[Saved data entries]

Lemma keeps_grows_tracker_class_step heap module_name init_content entry :
  keeps tracker_grows (class_step heap module_name init_content entry).
Proof.
  destruct entry as [class_name cls]. intros w. unfold class_step.
  rewrite bind_run. cbn [get_gen].
  destruct (decide (cls ∈ processed_class_objects (gen w))) as [Hin|Hnot].
  - clear Hin.
    generalize (default class_name (class_name_mapping (gen w) !! cls)).
    intros existing.
    match goal with |- tracker_grows ?w0 (?m ?w0).2 =>
      generalize w0; change (keeps tracker_grows m) end.
    keeps_steps tracker_grows tracker_grows_refl tracker_grows_trans.
    apply keeps_grows_tracker_print.
  - rewrite bind_run. cbn [put_gen]. rewrite bind_run. cbn [print gen fs stdout].
    match goal with |- tracker_grows _ (?m ?w1).2 =>
      apply (tracker_grows_trans _ w1); [apply tracker_grows_add_class|];
      generalize w1; change (keeps tracker_grows m) end.
    keeps_steps tracker_grows tracker_grows_refl tracker_grows_trans.
Qed.

(** ** Relations kept by the whole traversal *)

Lemma keeps_with_keeps {A : Type} R (P : A → Prop) (m : M A) :
  keeps_with R P m → keeps R m.
Proof. intros H w. apply H. Qed.

Lemma keeps_with_bind {A B : Type} R (R_trans : ∀ w1 w2 w3, R w1 w2 → R w2 w3 → R w1 w3)
    (P : A → Prop) (m : M A) (k : A → M B) :
  keeps_with R P m → (∀ a, P a → keeps R (k a)) → keeps R (bind m k).
Proof.
  intros Hm Hk w. rewrite bind_run. destruct (Hm w) as [HR HP].
  destruct (m w) as [[a|e|] w']; simpl in *; [|done|done].
  eapply R_trans; [exact HR | by apply Hk, HP].
Qed.

Lemma keeps_with_foldM {A : Type} R (R_refl : ∀ w, R w w)
    (R_trans : ∀ w1 w2 w3, R w1 w2 → R w2 w3 → R w1 w3)
    (P : list string → Prop) (f : list string → A → M (list string)) (l : list A) :
  (∀ b a, P b → keeps_with R P (f b a)) →
  ∀ b, P b → keeps_with R P (foldM f l b).
Proof.
  intros Hf. induction l as [|a l IH]; intros b Hb w; simpl.
  - split; [apply R_refl | by intros ? [= <-]].
  - rewrite bind_run. destruct (Hf b a Hb w) as [HR HP].
    destruct (f b a w) as [[b'|e|] w']; simpl in *; [|done|done].
    destruct (IH b' (HP _ eq_refl) w') as [HR' HP'].
    split; [by eapply R_trans | done].
Qed.

Section Traversal.

Variable heap : gmap obj_id pyobj.
Variable R : world → world → Prop.
Variable P : list string → Prop.

Hypothesis R_refl : ∀ w, R w w.
Hypothesis R_trans : ∀ w1 w2 w3, R w1 w2 → R w2 w3 → R w1 w3.
Hypothesis P_start : P [preamble].
Hypothesis P_snoc : ∀ b x, P b → P (b ++ [x]).
Hypothesis R_enter : ∀ w key name,
  key ∉ processed_modules (gen w) →
  R w {| gen := add_processed_module key (gen w); fs := fs w;
         stdout := stdout w ++ [Processing key name] |}.
Hypothesis R_print : ∀ e, plain_event e = true → keeps R (print e).
Hypothesis R_mkdir : ∀ p, keeps R (on_fs (fs_mkdir p)).
Hypothesis R_classes :
  ∀ module module_name b (k : members → list string → M unit),
    P b → (∀ mem c, P c → keeps R (k mem c)) →
    keeps R (bind (get_module_members heap module)
               (λ mem, bind (foldM (class_step heap module_name) (classes mem) b)
                         (k mem))).
Hypothesis R_write : ∀ module_dir c, P c → keeps R (write_init module_dir c).

Lemma traversal_function_step b entry :
  P b → keeps_with R P (function_step heap b entry).
Proof.
  intros Hb w. unfold function_step, bind, lift, ret.
  destruct (dump_function_stub (deref heap entry.2)) as [s|e|]; simpl;
    (split; [apply R_refl|]); intros a; try done.
  intros [= <-]. by apply P_snoc.
Qed.

Lemma traversal_variable_step b entry :
  P b → keeps_with R P (variable_step heap b entry).
Proof.
  intros Hb w. destruct entry as [n v]. unfold variable_step, bind, lift, ret.
  destruct (_get_type_annotation (deref heap v)) as [s|e|]; simpl;
    (split; [apply R_refl|]); intros a; try done.
  intros [= <-]. by apply P_snoc.
Qed.

Lemma traversal_submodule_step rec module_dir b entry :
  (∀ m d n, keeps R (rec m d n)) →
  P b → keeps_with R P (submodule_step heap rec module_dir b entry).
Proof.
  intros Hrec Hb w. destruct entry as [n v]. rewrite submodule_step_run.
  pose proof (R_print (FoundSubmodule n) eq_refl w) as H1.
  pose proof (Hrec v module_dir (Some (default n (py_name (deref heap v))))
                (print (FoundSubmodule n) w).2) as H2.
  destruct (rec v module_dir _ _) as [[[]|[e|c|]|] w']; cbn [fst snd] in *.
  - split; [by eapply R_trans|]. intros a [= <-]. by apply P_snoc.
  - split.
    + eapply R_trans; [by eapply R_trans|].
      apply (R_print (WarnSubmodule n (exn_msg e)) eq_refl w').
    + by intros a [= <-].
  - split; [by eapply R_trans | done].
  - split; [by eapply R_trans | done].
  - split; [by eapply R_trans | done].
Qed.

Lemma traversal_body rec module base_path module_name :
  (∀ m d n, keeps R (rec m d n)) →
  keeps R (create_module_structure_body heap rec module base_path module_name).
Proof.
  intros Hrec w. unfold create_module_structure_body.
  rewrite bind_run. cbn [get_gen].
  match goal with |- context [decide (?k ∈ ?s)] => destruct (decide (k ∈ s)) as [Hin|Hnot] end.
  { apply R_refl. }
  rewrite bind_run. cbn [print]. rewrite bind_run. cbn [put_gen gen fs stdout].
  match goal with |- R _ (?m ?w1).2 =>
    apply (R_trans _ w1); [by apply R_enter|];
    generalize w1; change (keeps R m) end.
  apply (keeps_bind R R_trans); [apply R_mkdir|]. intros _.
  apply R_classes; [exact P_start|]. intros mem c1 H1.
  eapply (keeps_with_bind R R_trans P).
  { apply (keeps_with_foldM R R_refl R_trans P); [|done].
    intros. by apply traversal_function_step. }
  intros c2 H2.
  eapply (keeps_with_bind R R_trans P).
  { apply (keeps_with_foldM R R_refl R_trans P); [|done].
    intros. by apply traversal_variable_step. }
  intros c3 H3.
  eapply (keeps_with_bind R R_trans P).
  { apply (keeps_with_foldM R R_refl R_trans P); [|done].
    intros. by apply traversal_submodule_step. }
  intros c4 H4. by apply R_write.
Qed.

Lemma traversal_tree fuel module base_path module_name :
  keeps R (create_module_structure heap fuel module base_path module_name).
Proof.
  revert module base_path module_name.
  induction fuel as [|fuel IH]; intros module base_path module_name.
  - intros w. apply R_refl.
  - simpl. by apply traversal_body.
Qed.

Lemma traversal_generate fuel output_dir module :
  keeps R
    (try_except (generate_and_report heap fuel output_dir module)
       (λ e, print (ErrorDuring (exn_msg e)) ;;; print (Traceback e))).
Proof.
  unfold generate_and_report, generate_and_report_with.
  keeps_steps R R_refl R_trans; try (by apply R_print).
  apply traversal_tree.
Qed.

WHAT IS NEEDED –
Where does the word "default" occur in the data? Copy every line that has it.

SOLUTION –
    generalize (default class_name (class_name_mapping (gen w) !! cls)).
  pose proof (Hrec v module_dir (Some (default n (py_name (deref heap v))))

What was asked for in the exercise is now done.